Corrotti, marci, ecco cosa dicono di noi. Viene in mente l’uragano di Tangentopoli che vent’anni fa scoperchiò la cloaca del malaffare tra politica e imprenditoria, rove­sciando l’indignazione popolare su quelle fogne, talvolta con qualche semplificazione riduttiva, risucchiando nel vortice gli uc­cellacci e gli uccellini. Ma neppure la sua di­smisura, storicamente e criticamente rilet­ta, ha mutato radicalmente il quadro. Quan­te volte se n’è scritto, in questi anni, su que­ste pagine : la marea si è ricomposta sopra le onde squassate, la corruzione si è ridata fiato, i favori e le bustarelle, a quanto si è ap­preso dalle nuove indagini e dai nuovi pro­cessi e dalle nuove cronache d’opinione, hanno ripreso la scena.
Ci trasciniamo den­tro una 'mafiosità' sofisticata che non ha ri­ti affiliativi ma prassi di privilegio. Possiamo persino partire da ciò che è legalizzato, ma sta come figura scandalosa nella disinvol­tura dei benefits di casta, che oggi pagano la vergogna della pubblicità dei rimborsi cen­surati e ridicolizzati. Abbiamo poi avuto no­tizia di compravendite politiche, a denaro sonante. E resta il costume faccendiero del­le buste, che fa di parole innocenti, come ad esempio appalto pubblico, parole scon­ce da non dire in presenza di bambini. Ci so­no favori comprati, c’è schifo, fra noi.
Ieri, nella Messa, c’era un vangelo difficile: quello dell’amministratore infedele chia­mato a rendiconto. Il papa Francesco l’ha detto e spiegato.

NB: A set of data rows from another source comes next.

Lemma unrecognized_is_empty_witness :
  normalizeNodeMessageData (JObject "Blob") sample_store
  = Normal (JView (mkView Uint8ArrayView 3 0 0), sample_store ++ [[]]).
Proof.
  exact (proj1 (unrecognized_is_empty sample_store (JObject "Blob")
                  eq_refl eq_refl eq_refl eq_refl)).
Defined.

(** C5. A string, an [ArrayBuffer] or a view normalizes without
    touching the store to a value with the same content, hence the same
    length: a string or buffer is returned as it is, a view comes back
    as a [Uint8Array] on the same buffer with the same offset and
    length. *)
Theorem normalize_canonical (h : Heap) (data : JsValue) :
  is_Some (as_string data) \/ is_Some (as_ArrayBuffer data)
    \/ is_Some (as_view data) ->
  exists r c,
    normalizeNodeMessageData data h = Normal (r, h)
    /\ content h data = Some c
    /\ content h r = Some c
    /\ content_length <$> content h r = content_length <$> content h data
    /\ (as_view data = None -> r = data)
    /\ (forall v, as_view data = Some v ->
          r = JView (mkView Uint8ArrayView v.(buffer) (byteOffset v)
                            (byteLength v))).
Proof.
  intros [[s Hs]|[[b Hb]|[v Hv]]]; destruct data; try discriminate;
    simpl in *; eexists _, _; (split; [reflexivity|]);
    (split; [reflexivity|]); (split; [reflexivity|]);
    (split; [reflexivity|]);
    split; try done; intros ? [= <-]; done.
Qed.

Lemma normalize_canonical_witness :
  exists r c,
    normalizeNodeMessageData (JView (mkView NodeBufferView 2 1 2)) sample_store
    = Normal (r, sample_store)
    /\ content sample_store (JView (mkView NodeBufferView 2 1 2)) = Some c
    /\ content sample_store r = Some c
    /\ content_length <$> content sample_store r
       = content_length <$> content sample_store
                              (JView (mkView NodeBufferView 2 1 2))
    /\ (as_view (JView (mkView NodeBufferView 2 1 2)) = None ->
        r = JView (mkView NodeBufferView 2 1 2))
    /\ (forall v, as_view (JView (mkView NodeBufferView 2 1 2)) = Some v ->
          r = JView (mkView Uint8ArrayView v.(buffer) (byteOffset v)
                            (byteLength v))).
Proof.
  refine (normalize_canonical sample_store
            (JView (mkView NodeBufferView 2 1 2)) _).
  right. right. eexists. reflexivity.
Defined.

(** ** The factory *)

Section Factory.
Context {W : Type}.
Implicit Types (rt : @Runtime W) (url : string)
  (options : IsomorphicWebSocketOptions).

Lemma then_log {A B} (m : Async A) (k : A -> Async B) :
  (then_ m k).1
  = m.1 ++ match m.2 with Normal a => (k a).1 | Throw _ => [] end.
Proof.
  destruct m as [log [a|e]]; simpl; [by destruct (k a)|].
  by rewrite app_nil_r.
Qed.

Lemma then_outcome {A B} (m : Async A) (k : A -> Async B) :
  (then_ m k).2
  = match m.2 with Normal a => (k a).2 | Throw e => Throw e end.
Proof. destruct m as [log [a|e]]; simpl; [by destruct (k a)|done]. Qed.

(** The generic constructor: one call of [new WebSocket(url)]. *)
Lemma createGlobalWebSocket_run rt url :
  createGlobalWebSocket rt url
  = ([NewWebSocket url],
     match WebSocket rt url with
     | Normal socket => Normal (GlobalSocket socket)
     | Throw e => Throw e
     end).
Proof.
  unfold createGlobalWebSocket, perform, then_. by destruct (WebSocket rt url).
Qed.

Lemma generic_run rt url options :
  isCloudflareWorkerRuntime rt = false ->
  isNodeRuntime rt = false ->
  getIsomorphicWebSocket rt url options
  = ([LogWarn "Falling back to global WebSocket; custom headers may not be applied";
      NewWebSocket url],
     match WebSocket rt url with
     | Normal socket => Normal (GlobalSocket socket)
     | Throw e => Throw e
     end).
Proof.
  intros Hcf Hnode. unfold getIsomorphicWebSocket.
  rewrite Hcf, Hnode, createGlobalWebSocket_run. reflexivity.
Qed.
(** * Complaint classifier ([trained_models/standalone_ml.py]): shallow embedding

    [StandaloneMLService] is embedded as pure functions over an explicit
    service record.  Python [str] values are modelled as [string], i.e.
    sequences of 8-bit code points (the Latin-1 range of Unicode); Python
    [dict] values are modelled as association lists in insertion order,
    because [max(d, key=d.get)] and [sorted(d.items(), ...)] observe that
    order.  Scores are rationals: the code mixes [int] and the float [0.5],
    and every score is a small multiple of one half, where float arithmetic
    is exact. *)

From Stdlib Require Import String Ascii List Bool Arith ZArith QArith Lia.
From Stdlib Require Import Permutation Sorted.
Import ListNotations.

Close Scope Q_scope.
Open Scope string_scope.
Open Scope list_scope.
Open Scope nat_scope.

(** ** Python string primitives *)

Module PyStr.

(** [c.isspace()] on the Latin-1 range; this is also what [\s] matches and
    what [str.split()] / [str.strip()] treat as separators. *)
Definition isspace (c : ascii) : bool :=
  let n := nat_of_ascii c in
  ((9 <=? n) && (n <=? 13)) || ((28 <=? n) && (n <=? 32))
  || (n =? 133) || (n =? 160).

Definition is_upper_ascii (c : ascii) : bool :=
  let n := nat_of_ascii c in (65 <=? n) && (n <=? 90).

Definition is_lower_ascii (c : ascii) : bool :=
  let n := nat_of_ascii c in (97 <=? n) && (n <=? 122).

Definition is_digit_ascii (c : ascii) : bool :=
  let n := nat_of_ascii c in (48 <=? n) && (n <=? 57).

(** Upper-case letters of the Latin-1 supplement (all of 0xC0..0xDE but the
    multiplication sign 0xD7). *)
Definition is_upper_latin1 (c : ascii) : bool :=
  let n := nat_of_ascii c in (192 <=? n) && (n <=? 222) && negb (n =? 215).

Definition lower_char (c : ascii) : ascii :=
  if is_upper_ascii c || is_upper_latin1 c
  then ascii_of_nat (nat_of_ascii c + 32)
  else c.

(** [s.lower()] *)
Fixpoint lower (s : string) : string :=
  match s with
  | EmptyString => EmptyString
  | String c r => String (lower_char c) (lower r)
  end.

(** [needle in hay] *)
Fixpoint contains (needle hay : string) : bool :=
  String.prefix needle hay ||
  match hay with
  | EmptyString => false
  | String _ r => contains needle r
  end.

(** [w in l] for a list of strings *)
Definition mem (w : string) (l : list string) : bool :=
  existsb (String.eqb w) l.

(** [any(w in hay for w in needles)] *)
Definition any_in (needles : list string) (hay : string) : bool :=
  existsb (fun w => contains w hay) needles.

Definition flush (tok : string) : list string :=
  match tok with
  | EmptyString => []
  | _ => [tok]
  end.

(** [s.split()]: scan left to right, [tok] is the token read so far. *)
Fixpoint split_from (tok : string) (s : string) : list string :=
  match s with
  | EmptyString => flush tok
  | String c r =>
      if isspace c then flush tok ++ split_from EmptyString r
      else split_from (tok ++ String c EmptyString)%string r
  end.

Definition split (s : string) : list string := split_from EmptyString s.

(** [s.lstrip(chars)], [s.rstrip(chars)] and [s.strip(chars)], with the
    character set given as a predicate. *)
Fixpoint lstrip (p : ascii -> bool) (s : string) : string :=
  match s with
  | EmptyString => EmptyString
  | String c r => if p c then lstrip p r else s
  end.

Fixpoint rstrip (p : ascii -> bool) (s : string) : string :=
  match s with
  | EmptyString => EmptyString
  | String c r =>
      match rstrip p r with
      | EmptyString => if p c then EmptyString else String c EmptyString
      | r' => String c r'
      end
  end.

Definition strip (p : ascii -> bool) (s : string) : string :=
  rstrip p (lstrip p s).

(** [s.split(sep, maxsplit)] for a one-character separator. *)
Fixpoint split_on_from (sep : ascii) (maxsplit : nat) (cur s : string)
  : list string :=
  match s with
  | EmptyString => [cur]
  | String c r =>
      match maxsplit with
      | O => [(cur ++ s)%string]
      | S m =>
          if Ascii.eqb c sep then cur :: split_on_from sep m EmptyString r
          else split_on_from sep maxsplit (cur ++ String c EmptyString)%string r
      end
  end.

Definition split_on (sep : ascii) (maxsplit : nat) (s : string) : list string :=
  split_on_from sep maxsplit EmptyString s.

End PyStr.

(** ** Python dictionaries, in insertion order *)

Module PyDict.

Definition dict (V : Type) : Type := list (string * V).

Definition keys {V} (d : dict V) : list string := map fst d.
Definition values {V} (d : dict V) : list V := map snd d.

(** [d.get(k)] *)
Fixpoint get {V} (k : string) (d : dict V) : option V :=
  match d with
  | [] => None
  | (k', v) :: r => if String.eqb k' k then Some v else get k r
  end.

(** [d.get(k, dflt)] *)
Definition get_default {V} (k : string) (dflt : V) (d : dict V) : V :=
  match get k d with
  | Some v => v
  | None => dflt
  end.

(** [k in d] *)
Definition has_key {V} (k : string) (d : dict V) : bool :=
  match get k d with
  | Some _ => true
  | None => false
  end.

(** [d[k] = v]: an existing key keeps its position, a new key goes last. *)
Fixpoint set {V} (k : string) (v : V) (d : dict V) : dict V :=
  match d with
  | [] => [(k, v)]
  | (k', v') :: r =>
      if String.eqb k' k then (k', v) :: r else (k', v') :: set k v r
  end.

End PyDict.

Import PyStr PyDict.

(** ** The service *)

Record TrainingSample : Type := mkSample {
  query : string;
  category : string;
  priority : string
}.

Record Service : Type := mkService {
  models_loaded : bool;
  training_data : list TrainingSample;
  category_patterns : dict (list string);
  priority_patterns : dict (list string)
}.

(** [re.sub(r'[^a-zA-Z0-9\s]', ' ', text)] rewrites one character at a time. *)
Definition keep_char (c : ascii) : bool :=
  is_lower_ascii c || is_upper_ascii c || is_digit_ascii c || isspace c.

Fixpoint sub_non_alnum (s : string) : string :=
  match s with
  | EmptyString => EmptyString
  | String c r => String (if keep_char c then c else " "%char) (sub_non_alnum r)
  end.

Definition extract_words (text : string) : list string :=
  let text := sub_non_alnum (lower text) in
  filter (fun word => 2 <? String.length word) (split text).

(** *** [setup_default_patterns] *)

Definition default_category_patterns : dict (list string) :=
  [ ("Technical", ["login"; "password"; "portal"; "wifi"; "internet"; "network";
                   "computer"; "laptop"; "software"; "email"; "lms"; "system"]);
    ("Academic", ["grade"; "marks"; "exam"; "attendance"; "lecture"; "class";
                  "assignment"; "certificate"; "transfer"; "timetable";
                  "professor"]);
    ("Hostel/Mess", ["hostel"; "room"; "mess"; "food"; "meal"; "accommodation";
                     "furniture"; "allotment"; "quality"; "dining"]);
    ("Maintenance", ["maintenance"; "repair"; "broken"; "electricity"; "water";
                     "tap"; "elevator"; "cleaning"; "lighting"; "conditioning"]) ].

Definition default_priority_patterns : dict (list string) :=
  [ ("urgent", ["urgent"; "emergency"; "immediately"; "broken"; "not"; "working";
                "critical"]);
    ("high", ["important"; "soon"; "needed"; "missing"; "exam"; "grade";
              "deteriorated"]);
    ("medium", ["moderate"; "normal"; "permission"; "competition"; "week"]);
    ("low", ["later"; "minor"; "simple"; "routine"; "cleaning"; "dim"]) ].

Definition setup_default_patterns (self : Service) : Service :=
  mkService (models_loaded self) (training_data self)
            default_category_patterns default_priority_patterns.

(** *** [load_csv_data] *)

(** What the loader finds at [cmsdata.csv]: no file ([os.path.exists] is
    false), a file whose [open]/[readlines] raises, or the lines read. *)
Inductive CsvFile : Type :=
| CsvMissing
| CsvUnreadable
| CsvLines (lines : list string).

Definition dquote : ascii := "034"%char.
Definition is_dquote (c : ascii) : bool := Ascii.eqb c dquote.

(** Body of the [for line in lines[1:]] loop: [None] when the line is
    skipped, the appended sample otherwise. *)
Definition parse_line (line : string) : option TrainingSample :=
  let parts := split_on ","%char 2 (strip isspace line) in
  match parts with
  | p0 :: p1 :: p2 :: _ =>
      Some (mkSample (strip is_dquote p0) (strip is_dquote p1)
                     (strip is_dquote p2))
  | _ => None
  end.

Definition append_sample (self : Service) (line : string) : Service :=
  match parse_line line with
  | Some item =>
      mkService (models_loaded self) (training_data self ++ [item])
                (category_patterns self) (priority_patterns self)
  | None => self
  end.

Definition load_csv_data (file : CsvFile) (self : Service) : Service :=
  match file with
  | CsvLines lines =>
      let self := fold_left append_sample (tl lines) self in
      mkService true (training_data self)
                (category_patterns self) (priority_patterns self)
  | CsvMissing => setup_default_patterns self
  | CsvUnreadable => setup_default_patterns self
  end.

(** *** [build_patterns] *)

(** [if label not in table: table[label] = {}] *)
Definition ensure_label (label : string) (table : dict (dict nat))
  : dict (dict nat) :=
  if has_key label table then table else set label ([] : dict nat) table.

(** [table[label][word] = table[label].get(word, 0) + 1] *)
Definition count_word (label word : string) (table : dict (dict nat))
  : dict (dict nat) :=
  let words := get_default label ([] : dict nat) table in
  set label (set word (get_default word 0 words + 1) words) table.

Definition count_item (acc : dict (dict nat) * dict (dict nat))
  (item : TrainingSample) : dict (dict nat) * dict (dict nat) :=
  let words := extract_words (query item) in
  let category_words := ensure_label (category item) (fst acc) in
  let priority_words := ensure_label (priority item) (snd acc) in
  fold_left
    (fun acc word =>
       (count_word (category item) word (fst acc),
        count_word (priority item) word (snd acc)))
    words (category_words, priority_words).

(** [sorted(items, key=lambda x: x[1], reverse=True)]: a stable sort by
    decreasing count.  The result of a stable sort does not depend on the
    algorithm, so insertion sort stands for Python's. *)
Fixpoint insert_desc (x : string * nat) (l : list (string * nat))
  : list (string * nat) :=
  match l with
  | [] => [x]
  | y :: r => if snd x <? snd y then y :: insert_desc x r else x :: l
  end.

Definition sorted_desc (l : list (string * nat)) : list (string * nat) :=
  fold_right insert_desc [] l.

(** [[word for word, count in sorted(...)[:n] if count > 1]] *)
Definition top_words (n : nat) (words : dict nat) : list string :=
  map fst (filter (fun wc => 1 <? snd wc) (firstn n (sorted_desc words))).
(** * AgriMitra backend: the free-text response parser, the conversation
      context builder and the suggestion heuristic of
      [backend/services/langchain_service.py].

    The Python methods are embedded as Rocq functions.  Text is a
    [string], a sequence of 8-bit characters.  On ASCII text, the text for
    which [PyStr.isascii] holds, the string primitives and the matcher are
    those of Python.  The characters from 128 on stand for the bytes of
    what is not ASCII and are taken as caseless, and as neither whitespace
    nor digits: there the primitives are not those of Python, which folds
    the case of, strips and reads as digits characters of all of Unicode.
    Where a hypothesis of a property is about the letters or the digits of
    a text, and not about a value that the code computes from it, the
    property is therefore stated for ASCII text.  The confidence score is
    a binary64 float, with the operations of [SpecFloat].  Code that can
    raise runs in the error
    monad [Py.M]; [try ... except Exception] is [Py.try_except]. *)

From Stdlib Require Import Bool Arith List Ascii String ZArith QArith Lia SpecFloat.
Import ListNotations.
Local Open Scope string_scope.
Local Open Scope list_scope.
Local Open Scope nat_scope.

(** ** Python values, exceptions and sequence primitives *)

Module Py.

(** The exceptions this code can meet; all of them derive from
    [Exception]. *)
Inductive exn : Type :=
| AttributeError
| TypeError
| ValueError
| ReError.

Definition M (A : Type) : Type := (exn + A)%type.

Definition ret {A : Type} (a : A) : M A := inr a.
Definition raise {A : Type} (e : exn) : M A := inl e.

Definition bind {A B : Type} (c : M A) (k : A -> M B) : M B :=
  match c with
  | inl e => inl e
  | inr a => k a
  end.

(** [try: body except Exception as e: handler e] *)
Definition try_except {A : Type} (body : M A) (handler : exn -> M A) : M A :=
  match body with
  | inl e => handler e
  | inr a => inr a
  end.

(** What [response.content] of a chat model can be: a [str], or the list
    of content parts of a multimodal answer. *)
Inductive value : Type :=
| VStr (s : string)
| VList (parts : list string).

(** [xs[:n]] for [0 <= n] *)
Definition slice_to {A : Type} (n : nat) (xs : list A) : list A := firstn n xs.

Con la semplicità inflessi­bile dei miti di cuore, è stato dolce e duris­simo, quando ha parlato del «pane sporco» consegnato ai figli. Della dignità ferita dal­l’abitudine alla tangente, che è «fortemen­te peccatrice». Io non so quanti capiranno subito il senso evangelico della parola, la sua dirompente rivoluzione, la sua ricadu­ta coerente sulle azioni di giustizia, sulle re­gole di giustizia, sulle condotte umane se­condo giustizia. È una parola aspra, la giu­stizia, e la ricchezza ha già il suo daffare a presentarsi con la menzogna del mezzo pol­lo fra affamati e satolli rigurgitanti. La rapa­cità disonesta è un’idolatria che avvelena l’anima e fa marcire il villaggio sociale, a qualunque politica si ispiri.